━━ MATERIAL PROVIDED

Lemma bmw32_close_buffer c n :
  Bmw.bmw32_close c 0 0 n =
  let '(buf, h) := close_buffer Bmw.compress_small 64 (Bmw.small_buf c) (Bmw.small_ptr c) (Bmw.small_H c)
    (sph_enc64le_aligned (SPH_T64 (Bmw.small_bit_count c + 0))) in
  let h2 := Bmw.compress_small buf h in
  let buf := fold_left (fun buf u => memcpy_at buf (4 * u) (sph_enc32le_aligned h2.[u])) (seq 0 16) buf in
  let h1 := Bmw.compress_small buf Bmw.final_s in
  (flat_map (fun u => sph_enc32le h1.[16 - n + u]) (seq 0 n),
   {| Bmw.small_buf := buf; Bmw.small_ptr := Bmw.small_ptr c; Bmw.small_H := Bmw.small_H c;
      Bmw.small_bit_count := Bmw.small_bit_count c |}).
Proof.
  unfold Bmw.bmw32_close, close_buffer. change (((0 &: - Z.shiftr 128 0) |: Z.shiftr 128 0) &: 255) with 128.
  destruct (64 - 8 <? S (Bmw.small_ptr c))%nat; reflexivity.
Qed.

Lemma bmw32_close_rep start n iv c m :
  (n <= 16)%nat -> iv = BmwSpec.iv BmwSpec.small_params start -> small_rep iv c m ->
  fst (Bmw.bmw32_close c 0 0 n) = BmwSpec.bmw BmwSpec.small_params start n m /\
  length (Bmw.small_buf (snd (Bmw.bmw32_close c 0 0 n))) = 64%nat.
Proof.
  intros Hn Hiv (Hm & Hcount & Hr). rewrite bmw32_close_buffer.
  replace (sph_enc64le_aligned (SPH_T64 (Bmw.small_bit_count c + 0)))
    with (le_split 8 (8 * Z.of_nat (length m)))
    by (rewrite Hcount, Z.add_0_r, SPH_T64_mod, Z.mod_mod by lia; symmetry; exact (le_split_mod 8 _)).
  pose proof (close_buffer_spec BmwSpec.small_params small_width Bmw.compress_small (Bmw.small_buf c) (Bmw.small_ptr c)
    (Bmw.small_H c) (8 * Z.of_nat (length m)) (fun b h _ => compress_small_spec b h)
    (proj1 Hr) (proj1 (proj2 Hr))) as G.
  change (BmwSpec.block_bytes BmwSpec.small_params) with 64%nat in G.
  destruct (close_buffer _ _ _ _ _ _) as [b h]. destruct G as [Hb Hs]. cbv zeta.
  rewrite !compress_small_spec. fold (step BmwSpec.small_params h b). rewrite Hs.
  destruct (last_state_words BmwSpec.small_params (Bmw.small_H c) (firstn (Bmw.small_ptr c) (Bmw.small_buf c))
    (8 * Z.of_nat (length m))) as [Hl _].
  pose proof (bmw_final_digest BmwSpec.small_params small_width iv (Bmw.small_buf c) (Bmw.small_ptr c) (Bmw.small_H c) m n start Hiv Hr) as D.
  set (g := last_state _ _ _ _) in *. clearbody g.
  rewrite (memcpy_loop _ 4) by (intros; try apply length_le_split; lia).
  rewrite (skipn_all2 b), app_nil_r by lia.
  change (fun u => sph_enc32le_aligned g.[u]) with (fun u => le_split 4 g.[0 + u]).
  rewrite (flat_map_nth_seq (le_split 4) g 0 0 16) by lia. cbn [skipn fst snd Bmw.small_buf].
  split; [|rewrite (length_flat_map_const _ 4), Hl; [reflexivity | intros; apply length_le_split]].
  rewrite <- D.
  change (BmwSpec.compress BmwSpec.small_params (BmwSpec.words BmwSpec.small_params (flat_map (le_split 4) g)) Bmw.final_s)
    with (step BmwSpec.small_params Bmw.final_s (flat_map (le_split 4) g)).
  replace Bmw.final_s with (BmwSpec.final BmwSpec.small_params) by reflexivity.
  change (BmwSpec.wbytes BmwSpec.small_params) with 4%nat.
  set (x := step _ _ _). assert (Hx : length x = 16%nat) by apply compress_words. clearbody x.
  apply (flat_map_nth_seq (le_split 4) x 0). lia.
Qed.

Definition bmw224_ops (c0 : Bmw.sph_bmw_small_context) : hash_ops Bmw.sph_bmw_small_context :=
  {| hash_init := Bmw.sph_bmw224_init c0;
     hash_update := Bmw.sph_bmw224;
     hash_close := Bmw.sph_bmw224_close |}.

Definition bmw256_ops (c0 : Bmw.sph_bmw_small_context) : hash_ops Bmw.sph_bmw_small_context :=
  {| hash_init := Bmw.sph_bmw256_init c0;
     hash_update := Bmw.sph_bmw256;
     hash_close := Bmw.sph_bmw256_close |}.

(** The stream interface of a function of this width. *)
Lemma bmw32_stream start n iv (ops : hash_ops Bmw.sph_bmw_small_context) c0 :
  (n <= 16)%nat -> iv = BmwSpec.iv BmwSpec.small_params start -> length (Bmw.small_buf c0) = 64%nat ->
  hash_init ops = Bmw.bmw32_init c0 iv -> hash_update ops = Bmw.bmw32 ->
  (forall c, hash_close ops c = let '(dst, c) := Bmw.bmw32_close c 0 0 n in (dst, Bmw.bmw32_init c iv)) ->
  StreamHash ops any_message (BmwSpec.bmw BmwSpec.small_params start n).
Proof.
  intros Hn Hiv Hb Ei Eu Ec. exists (small_rep iv).
  - rewrite Ei. now apply bmw32_init_rep.
  - intros c m d Hd Hc. rewrite Eu. now apply bmw32_update_rep.
  - intros c m Hc _. rewrite Ec.
    destruct (bmw32_close_rep start n iv c m Hn Hiv Hc) as [E L].
    destruct (Bmw.bmw32_close c 0 0 n) as [dst c']. split; [exact E | now apply bmw32_init_rep].
Qed.

#[export] Instance bmw224_stream c0 (H : length (Bmw.small_buf c0) = 64%nat) :
  StreamHash (bmw224_ops c0) any_message BmwSpec.bmw224.
Proof.
  refine (bmw32_stream 0x00 7 Bmw.IV224 (bmw224_ops c0) c0 _ _ H _ _ _); [lia | reflexivity..].
Defined.

#[export] Instance bmw256_stream c0 (H : length (Bmw.small_buf c0) = 64%nat) :
  StreamHash (bmw256_ops c0) any_message BmwSpec.bmw256.
Proof.
  refine (bmw32_stream 0x40 8 Bmw.IV256 (bmw256_ops c0) c0 _ _ H _ _ _); [lia | reflexivity..].
Defined.


(** * The 64-bit functions *)

Lemma big_width : BmwSpec.wbytes BmwSpec.big_params = 4%nat \/ BmwSpec.wbytes BmwSpec.big_params = 8%nat.
Proof. right; reflexivity. Qed.

Lemma bmw64_current_block st b :
  Bmw.bmw64_current (Bmw.bmw64_block st b) = step BmwSpec.big_params (Bmw.bmw64_current st) b.
Proof.
  destruct st as [[h htmp] []]; cbn [Bmw.bmw64_block Bmw.bmw64_current]; apply compress_big_spec.
Qed.

Definition big_rep (iv : list Z) (c : Bmw.sph_bmw_big_context) (m : list Z) : Prop :=
  bmw_rep BmwSpec.big_params iv (Bmw.big_buf c) (Bmw.big_ptr c) (Bmw.big_H c) (Bmw.big_bit_count c) m.

Lemma bmw64_init_rep iv c :
  length (Bmw.big_buf c) = 128%nat -> big_rep iv (Bmw.bmw64_init c iv) [].
Proof. intros H. apply bmw_rep_nil; [exact big_width | exact H]. Qed.

(** [bmw64] appends its data to the message of the context. *)
Lemma bmw64_update_rep iv c m data :
  bytes data -> big_rep iv c m -> big_rep iv (Bmw.bmw64 c data) (m ++ data).
Proof.
  intros Hd Hc. unfold Bmw.bmw64. cbv zeta.
  pose proof (bmw_rep_loop BmwSpec.big_params big_width Bmw.bmw64_block Bmw.bmw64_current iv (Bmw.big_buf c)
    (Bmw.big_ptr c) (Bmw.big_H c, repeat 0 16, false) (Bmw.big_bit_count c) m data
    bmw64_current_block Hd Hc) as G.
  change (BmwSpec.block_bytes BmwSpec.big_params) with 128%nat in G.
  destruct (core_loop _ _ _ _ _ _ _) as [[b' p'] s']. exact G.
Qed.

Lemma bmw64_close_buffer c n :
  Bmw.bmw64_close c 0 0 n =
  let '(buf, h) := close_buffer Bmw.compress_big 128 (Bmw.big_buf c) (Bmw.big_ptr c) (Bmw.big_H c)
    (sph_enc64le_aligned (SPH_T64 (Bmw.big_bit_count c + 0))) in
  let h2 := Bmw.compress_big buf h in
  let buf := fold_left (fun buf u => memcpy_at buf (8 * u) (sph_enc64le_aligned h2.[u])) (seq 0 16) buf in
  let h1 := Bmw.compress_big buf Bmw.final_b in
  (flat_map (fun u => sph_enc64le h1.[16 - n + u]) (seq 0 n),
   {| Bmw.big_buf := buf; Bmw.big_ptr := Bmw.big_ptr c; Bmw.big_H := Bmw.big_H c;
      Bmw.big_bit_count := Bmw.big_bit_count c |}).
Proof.
  unfold Bmw.bmw64_close, close_buffer. change (((0 &: - Z.shiftr 128 0) |: Z.shiftr 128 0) &: 255) with 128.
  destruct (128 - 8 <? S (Bmw.big_ptr c))%nat; reflexivity.
Qed.

Lemma bmw64_close_rep start n iv c m :
  (n <= 16)%nat -> iv = BmwSpec.iv BmwSpec.big_params start -> big_rep iv c m ->
  fst (Bmw.bmw64_close c 0 0 n) = BmwSpec.bmw BmwSpec.big_params start n m /\
  length (Bmw.big_buf (snd (Bmw.bmw64_close c 0 0 n))) = 128%nat.
Proof.
  intros Hn Hiv (Hm & Hcount & Hr). rewrite bmw64_close_buffer.
  replace (sph_enc64le_aligned (SPH_T64 (Bmw.big_bit_count c + 0)))
    with (le_split 8 (8 * Z.of_nat (length m)))
    by (rewrite Hcount, Z.add_0_r, SPH_T64_mod, Z.mod_mod by lia; symmetry; exact (le_split_mod 8 _)).
  pose proof (close_buffer_spec BmwSpec.big_params big_width Bmw.compress_big (Bmw.big_buf c) (Bmw.big_ptr c)
    (Bmw.big_H c) (8 * Z.of_nat (length m)) (fun b h _ => compress_big_spec b h)
    (proj1 Hr) (proj1 (proj2 Hr))) as G.
  change (BmwSpec.block_bytes BmwSpec.big_params) with 128%nat in G.
  destruct (close_buffer _ _ _ _ _ _) as [b h]. destruct G as [Hb Hs]. cbv zeta.
  rewrite !compress_big_spec. fold (step BmwSpec.big_params h b). rewrite Hs.
  destruct (last_state_words BmwSpec.big_params (Bmw.big_H c) (firstn (Bmw.big_ptr c) (Bmw.big_buf c))
    (8 * Z.of_nat (length m))) as [Hl _].
  pose proof (bmw_final_digest BmwSpec.big_params big_width iv (Bmw.big_buf c) (Bmw.big_ptr c) (Bmw.big_H c) m n start Hiv Hr) as D.
  set (g := last_state _ _ _ _) in *. clearbody g.
  rewrite (memcpy_loop _ 8) by (intros; try apply length_le_split; lia).
  rewrite (skipn_all2 b), app_nil_r by lia.
  change (fun u => sph_enc64le_aligned g.[u]) with (fun u => le_split 8 g.[0 + u]).
  rewrite (flat_map_nth_seq (le_split 8) g 0 0 16) by lia. cbn [skipn fst snd Bmw.big_buf].
  split; [|rewrite (length_flat_map_const _ 8), Hl; [reflexivity | intros; apply length_le_split]].
  rewrite <- D.
  change (BmwSpec.compress BmwSpec.big_params (BmwSpec.words BmwSpec.big_params (flat_map (le_split 8) g)) Bmw.final_b)
    with (step BmwSpec.big_params Bmw.final_b (flat_map (le_split 8) g)).
  replace Bmw.final_b with (BmwSpec.final BmwSpec.big_params) by reflexivity.
  change (BmwSpec.wbytes BmwSpec.big_params) with 8%nat.
  set (x := step _ _ _). assert (Hx : length x = 16%nat) by apply compress_words. clearbody x.
  apply (flat_map_nth_seq (le_split 8) x 0). lia.
Qed.

Definition bmw384_ops (c0 : Bmw.sph_bmw_big_context) : hash_ops Bmw.sph_bmw_big_context :=
  {| hash_init := Bmw.sph_bmw384_init c0;
     hash_update := Bmw.sph_bmw384;
     hash_close := Bmw.sph_bmw384_close |}.

Definition bmw512_ops (c0 : Bmw.sph_bmw_big_context) : hash_ops Bmw.sph_bmw_big_context :=
  {| hash_init := Bmw.sph_bmw512_init c0;
     hash_update := Bmw.sph_bmw512;
     hash_close := Bmw.sph_bmw512_close |}.
(* ===== verification/JhHash.v ===== *)
(** The functions of jh.c compute the JH digests of the reference: message
    blocks, block counter, padding with the 128-bit length, output and initial
    values. *)
From Stdlib Require Import ZifyNat.
From S2P Require Import Prelude SphTypes Stream Jh SphSpec JhProofs.

(** * Bits of a block *)

Lemma nth_flat_map_const {A B} (f : A -> list B) (k : nat) l j t d d0 :
  (forall a, length (f a) = k) -> (t < k)%nat -> (j < length l)%nat ->
  nth (k * j + t) (flat_map f l) d = nth t (f (nth j l d0)) d.
Proof.
  intros Hf Ht. revert j; induction l as [|a l IH]; intros [|j] Hj; cbn [length] in Hj; try lia; cbn [flat_map nth].
  - rewrite Nat.mul_0_r, app_nth1 by (rewrite Hf; lia). reflexivity.
  - rewrite app_nth2 by (rewrite Hf; lia). rewrite Hf.
    replace (k * S j + t - k)%nat with (k * j + t)%nat by lia. apply IH. lia.
Qed.

Lemma bit_bits_of b j t :
  (j < length b)%nat -> (t < 8)%nat ->
  JhSpec.bit (JhSpec.bits_of b) (8 * j + t) = Z.testbit b.[j] (7 - Z.of_nat t).
Proof.
  intros Hj Ht. unfold JhSpec.bit, JhSpec.bits_of.
  rewrite (nth_flat_map_const _ 8 b j t false 0) by auto. now rewrite nth_map_seq by lia.
Qed.

Lemma length_bits_of b : length (JhSpec.bits_of b) = (8 * length b)%nat.
Proof. unfold JhSpec.bits_of. now apply length_flat_map_const. Qed.

(** How the bit order within bytes enters: positions [p] and [p xor 7]. *)
Definition order_check (p : nat) : bool :=
  let q := Nat.lxor p 7 in
  (q / 64 =? p / 64)%nat && (q mod 64 / 8 =? p mod 64 / 8)%nat &&
  (q mod 64 mod 8 + p mod 8 =? 7)%nat && (q <? 128)%nat.

Lemma order_facts p :
  (p < 128)%nat ->
  let q := Nat.lxor p 7 in
  (q / 64 = p / 64)%nat /\ (q mod 64 / 8 = p mod 64 / 8)%nat /\ (q mod 64 mod 8 + p mod 8 = 7)%nat /\ (q < 128)%nat.
Proof.
  intros Hp. assert (C : order_check p = true).
  { revert p Hp. apply (all_below_spec 128 order_check). vm_compute. reflexivity. }
  unfold order_check in C. cbv zeta in *. rewrite !andb_true_iff, !Nat.eqb_eq, Nat.ltb_lt in C. tauto.
Qed.

#[local] Ltac Zify.zify_post_hook ::= Z.to_euclidean_division_equations.
(* ===== verification/ArithUintProofs.v ===== *)
(** The operations of [base_uint<BITS>] compute on the integers the arrays stand
    for, modulo 2^BITS: addition, negation, subtraction, both multiplications,
    shifts, comparison, the number of bits and division. *)
From Stdlib Require Import ZifyNat.
From S2P Require Import Prelude SphTypes ArithUint.
Import ArithUint.

(** * Single bits and shifted words *)

Lemma land_bit x n : 0 <= n -> negb ((x &: 2 ^ n) =? 0) = Z.testbit x n.
Proof.
  intros Hn. replace (x &: 2 ^ n) with (if Z.testbit x n then 2 ^ n else 0).
  - destruct (Z.testbit x n); [|reflexivity]. apply Bool.negb_true_iff, Z.eqb_neq. pose proof (Z.pow_pos_nonneg 2 n); lia.
  - apply Z.bits_inj'. intros i Hi. rewrite Z.land_spec, Z.pow2_bits_eqb by lia.
    destruct (Z.eqb_spec n i) as [->|Hne].
    + destruct (Z.testbit x i); [now rewrite Z.pow2_bits_true | now rewrite Z.testbit_0_l].
    + rewrite Bool.andb_false_r. destruct (Z.testbit x n); [now apply Z.pow2_bits_false | apply Z.testbit_0_l].
Qed.

Lemma lor_shiftl x y n : 0 <= n -> word n x -> x |: Z.shiftl y n = x + y * 2 ^ n.
Proof.
  intros Hn Hx. rewrite <- Z.shiftl_mul_pow2 by lia.
  assert (E : x &: Z.shiftl y n = 0).
  { apply Z.bits_inj'. intros i Hi. rewrite Z.land_spec, Z.testbit_0_l. destruct (Z.lt_ge_cases i n).
    - now rewrite Z.shiftl_spec_low, Bool.andb_false_r.
    - now rewrite (word_testbit_high n). }
  now rewrite Z.add_nocarry_lxor, Z.lxor_lor.
Qed.

(** * The integer of an array *)

Fixpoint value (pn : list Z) : Z :=
  match pn with
  | [] => 0
  | x :: t => x + 2 ^ 32 * value t
  end.

(** An array of [n] words. *)
Definition wf (n : nat) (pn : list Z) : Prop := length pn = n /\ Forall (word 32) pn.

Definition modulus (n : nat) : Z := 2 ^ (32 * Z.of_nat n).

Lemma modulus_S n : modulus (S n) = 2 ^ 32 * modulus n.
Proof. unfold modulus. rewrite <- Z.pow_add_r by lia. f_equal. lia. Qed.

Lemma modulus_add a b : modulus (a + b) = modulus a * modulus b.
Proof. unfold modulus. rewrite <- Z.pow_add_r by lia. f_equal. lia. Qed.

Lemma modulus_pos n : 0 < modulus n.
Proof. unfold modulus. apply Z.pow_pos_nonneg; lia. Qed.

Lemma value_bound n pn : wf n pn -> 0 <= value pn < modulus n.
Proof.
  intros [Hl Hw]. revert n Hl. induction Hw as [|x t Hx Ht IH]; intros n Hl; cbn [length] in Hl; subst n.
  - split; [reflexivity | exact (modulus_pos 0)].
  - cbn [value]. rewrite modulus_S. specialize (IH _ eq_refl). unfold word in Hx. lia.
Qed.

Lemma value_app a b : value (a ++ b) = value a + modulus (length a) * value b.
Proof.
  induction a as [|x a IH]; cbn [app value length].
  - unfold modulus. change (32 * Z.of_nat 0) with 0. lia.
  - rewrite IH, modulus_S. ring.
Qed.

Lemma value_zeros n : value (repeat 0 n) = 0.
Proof. induction n as [|n IH]; cbn [repeat value]; lia. Qed.

(** The number determines the words. *)
Lemma value_inj n a b : wf n a -> wf n b -> value a = value b -> a = b.
Proof.
  intros [La Ha] [Lb Hb]. revert n b La Lb Hb. induction Ha as [|x t Hx Ht IH]; intros n b La Lb Hb E.
  - cbn in La. subst n. now destruct b.
  - cbn in La. subst n. destruct b as [|y u]; [discriminate|]. apply Forall_cons_iff in Hb as [Hy Hu].
    cbn [value] in E. unfold word in Hx, Hy.
    assert (x = y).
    { rewrite <- (Z.mod_small x (2 ^ 32) Hx), <- (Z.mod_small y (2 ^ 32) Hy).
      rewrite <- (Z.mod_add x (value t) (2 ^ 32)), <- (Z.mod_add y (value u) (2 ^ 32)) by lia. f_equal. lia. }
    subst y. f_equal. apply (IH (length t)); auto. lia.
Qed.

(** Bit [i] of the number is bit [i mod 32] of word [i / 32]. *)
Lemma testbit_value pn i :
  Forall (word 32) pn -> 0 <= i ->
  Z.testbit (value pn) i = Z.testbit pn.[Z.to_nat (i / 32)] (i mod 32).
Proof.
  intros Hw. revert i; induction Hw as [|x t Hx Ht IH]; intros i Hi.
  - cbn [value]. rewrite Z.testbit_0_l. destruct (Z.to_nat (i / 32)); cbn; now rewrite Z.testbit_0_l.
  - cbn [value]. replace (x + 2 ^ 32 * value t) with (x + value t * 2 ^ 32) by ring.
    rewrite add_shiftl_lor, Z.lor_spec by (lia || assumption).
    destruct (Z.lt_ge_cases i 32) as [Hlt|Hge].
    + rewrite Z.shiftl_spec_low, orb_false_r by lia. rewrite Z.div_small, Z.mod_small by lia. reflexivity.
    + rewrite (word_testbit_high 32 x), Z.shiftl_spec, IH by (assumption || lia). cbn [orb].
      replace (i / 32) with ((i - 32) / 32 + 1) by (rewrite <- Z.div_add by lia; f_equal; lia).
      rewrite Z2Nat.inj_add, Nat.add_comm by (try apply Z.div_pos; lia). cbn [Z.to_nat Pos.to_nat Pos.iter_op Nat.add nth].
      f_equal. replace (i mod 32) with ((i - 32) mod 32); [reflexivity|].
      rewrite <- (Z.mod_add (i - 32) 1 32) by lia. f_equal. lia.
Qed.

(** The number as a sum over positions. *)
Fixpoint sumw (f : nat -> Z) (n : nat) : Z :=
  match n with
  | O => 0
  | S n' => sumw f n' + f n' * modulus n'
  end.

Lemma sumw_ext f g n : (forall i, (i < n)%nat -> f i = g i) -> sumw f n = sumw g n.
Proof.
  induction n as [|n IH]; intros H; cbn [sumw]; [reflexivity|].
  rewrite IH, H by (intros; try apply H; lia). reflexivity.
Qed.

Lemma sumw_add f g n : sumw (fun i => f i + g i) n = sumw f n + sumw g n.
Proof. induction n as [|n IH]; cbn [sumw]; [reflexivity | rewrite IH; ring]. Qed.

Lemma sumw_scale c f n : sumw (fun i => c * f i) n = c * sumw f n.
Proof. induction n as [|n IH]; cbn [sumw]; [ring | rewrite IH; ring]. Qed.

Lemma sumw_split f a b : sumw f (a + b) = sumw f a + modulus a * sumw (fun i => f (a + i)%nat) b.
Proof.
  induction b as [|b IH]; [rewrite Nat.add_0_r; cbn [sumw]; ring|].
  rewrite Nat.add_succ_r. cbn [sumw]. rewrite IH, modulus_add. ring.
Qed.

Lemma value_sumw pn : value pn = sumw (fun i => pn.[i]) (length pn).
Proof.
  induction pn as [|x t IH]; [reflexivity|]. cbn [value length].
  rewrite (sumw_split _ 1 (length t) : sumw _ (S (length t)) = _), IH.
  cbn [sumw nth Nat.add]. unfold modulus at 1 2. change (32 * Z.of_nat 0) with 0. change (32 * Z.of_nat 1) with 32. ring.
Qed.

Lemma value_of n pn : length pn = n -> value pn = sumw (fun i => pn.[i]) n.
Proof. intros <-. apply value_sumw. Qed.

(** * Loops with a carry *)

Definition carry_step (o : nat) (g : nat -> Z -> Z) (st : list Z * Z) (i : nat) : list Z * Z :=
  let '(pn, carry) := st in
  let n := u64 (carry + g i pn.[i + o]) in
  (pn.[(i + o) := n &: 0xffffffff], Z.shiftr n 32).

(** After [n] steps: only the words from [o] on have changed, and the new words
    with the carry make up the sum of the contributions. *)
Lemma carry_loop_spec o g n pn :
  (o + n <= length pn)%nat ->
  (forall i, (i < n)%nat -> 0 <= g i pn.[i + o] <= 2 ^ 64 - 2 ^ 32) ->
  let '(pn', c) := fold_left (carry_step o g) (seq 0 n) (pn, 0) in
  length pn' = length pn /\
  (forall k, (k < o \/ o + n <= k)%nat -> pn'.[k] = pn.[k]) /\
  (forall i, (i < n)%nat -> word 32 pn'.[i + o]) /\ 0 <= c < 2 ^ 32 /\
  sumw (fun i => pn'.[i + o]) n + modulus n * c = sumw (fun i => g i pn.[i + o]) n.
Proof.
  induction n as [|n IH]; intros Hn Hg.
  - cbn [seq fold_left]. split; [reflexivity|]. split; [auto|]. split; [intros; lia|]. cbn [sumw]. lia.
  - rewrite seq_S, fold_left_app. cbn [Nat.add fold_left].
    specialize (IH ltac:(lia) (fun i Hi => Hg i ltac:(lia))).
    destruct (fold_left _ (seq 0 n) _) as [pn' c]. destruct IH as (Hl & Hk & Hw & Hc & Hs).
    unfold carry_step. rewrite (Hk (n + o)%nat) by lia. specialize (Hg n ltac:(lia)).
    set (x := g n pn.[n + o]) in *.
    assert (Eu : u64 (c + x) = c + x) by (unfold u64; apply Z.mod_small; lia). rewrite Eu.
    change 0xffffffff with (Z.ones 32). rewrite Z.land_ones, Z.shiftr_div_pow2 by lia.
    pose proof (Z.div_mod (c + x) (2 ^ 32) ltac:(lia)) as D.
    pose proof (Z.mod_pos_bound (c + x) (2 ^ 32) ltac:(lia)) as M.
    assert (Hq : 0 <= (c + x) / 2 ^ 32 < 2 ^ 32) by lia.
    split; [now rewrite length_upd|]. split; [|split; [|split; [assumption|]]].
    + intros k Hk'. rewrite nth_upd_ne by lia. apply Hk. lia.
    + intros i Hi. destruct (Nat.eq_dec i n) as [->|Hne].
      * rewrite nth_upd_eq by lia. exact M.
      * rewrite nth_upd_ne by lia. apply Hw. lia.
    + cbn [sumw]. rewrite nth_upd_eq by lia. rewrite modulus_S.
      rewrite (sumw_ext _ (fun i => pn'.[i + o])) by (intros i Hi; rewrite nth_upd_ne by lia; reflexivity).
      fold x. rewrite <- Hs. generalize dependent ((c + x) / 2 ^ 32). generalize dependent ((c + x) mod 2 ^ 32).
      intros r Hr q Hq _. clear -Hq. nia.
Qed.

(** The words of an array that a loop has left alone or rewritten. *)
Lemma wf_nth n pn i : wf n pn -> word 32 pn.[i].
Proof. intros [_ H]. apply Forall_nth_default; [assumption | auto with word]. Qed.

Lemma wf_intro n pn : length pn = n -> (forall i, (i < n)%nat -> word 32 pn.[i]) -> wf n pn.
Proof.
  intros Hl H. split; [assumption|]. apply Forall_forall. intros x Hx.
  apply (In_nth _ _ 0) in Hx as (i & Hi & <-). apply H. lia.
Qed.

Section Width.
Context (WIDTH : nat).

Lemma sumw_cut f j :
  (j <= WIDTH)%nat -> sumw f WIDTH = sumw f j + modulus j * sumw (fun i => f (i + j)%nat) (WIDTH - j).
Proof.
  intros Hj. replace WIDTH with (j + (WIDTH - j))%nat at 1 by lia. rewrite sumw_split. do 2 f_equal.
  apply sumw_ext. intros; f_equal; lia.
Qed.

━━━━

** TO DO **
Look back at the data above. Transcribe exactly the lines starting at the line that contains "change (fun u => sph_enc64le_aligned" and ending at the line that contains "change (BmwSpec.compress BmwSpec.big_params".

** SOLUTION **
  change (fun u => sph_enc64le_aligned g.[u]) with (fun u => le_split 8 g.[0 + u]).
  rewrite (flat_map_nth_seq (le_split 8) g 0 0 16) by lia. cbn [skipn fst snd Bmw.big_buf].
  split; [|rewrite (length_flat_map_const _ 8), Hl; [reflexivity | intros; apply length_le_split]].
  rewrite <- D.
  change (BmwSpec.compress BmwSpec.big_params (BmwSpec.words BmwSpec.big_params (flat_map (le_split 8) g)) Bmw.final_b)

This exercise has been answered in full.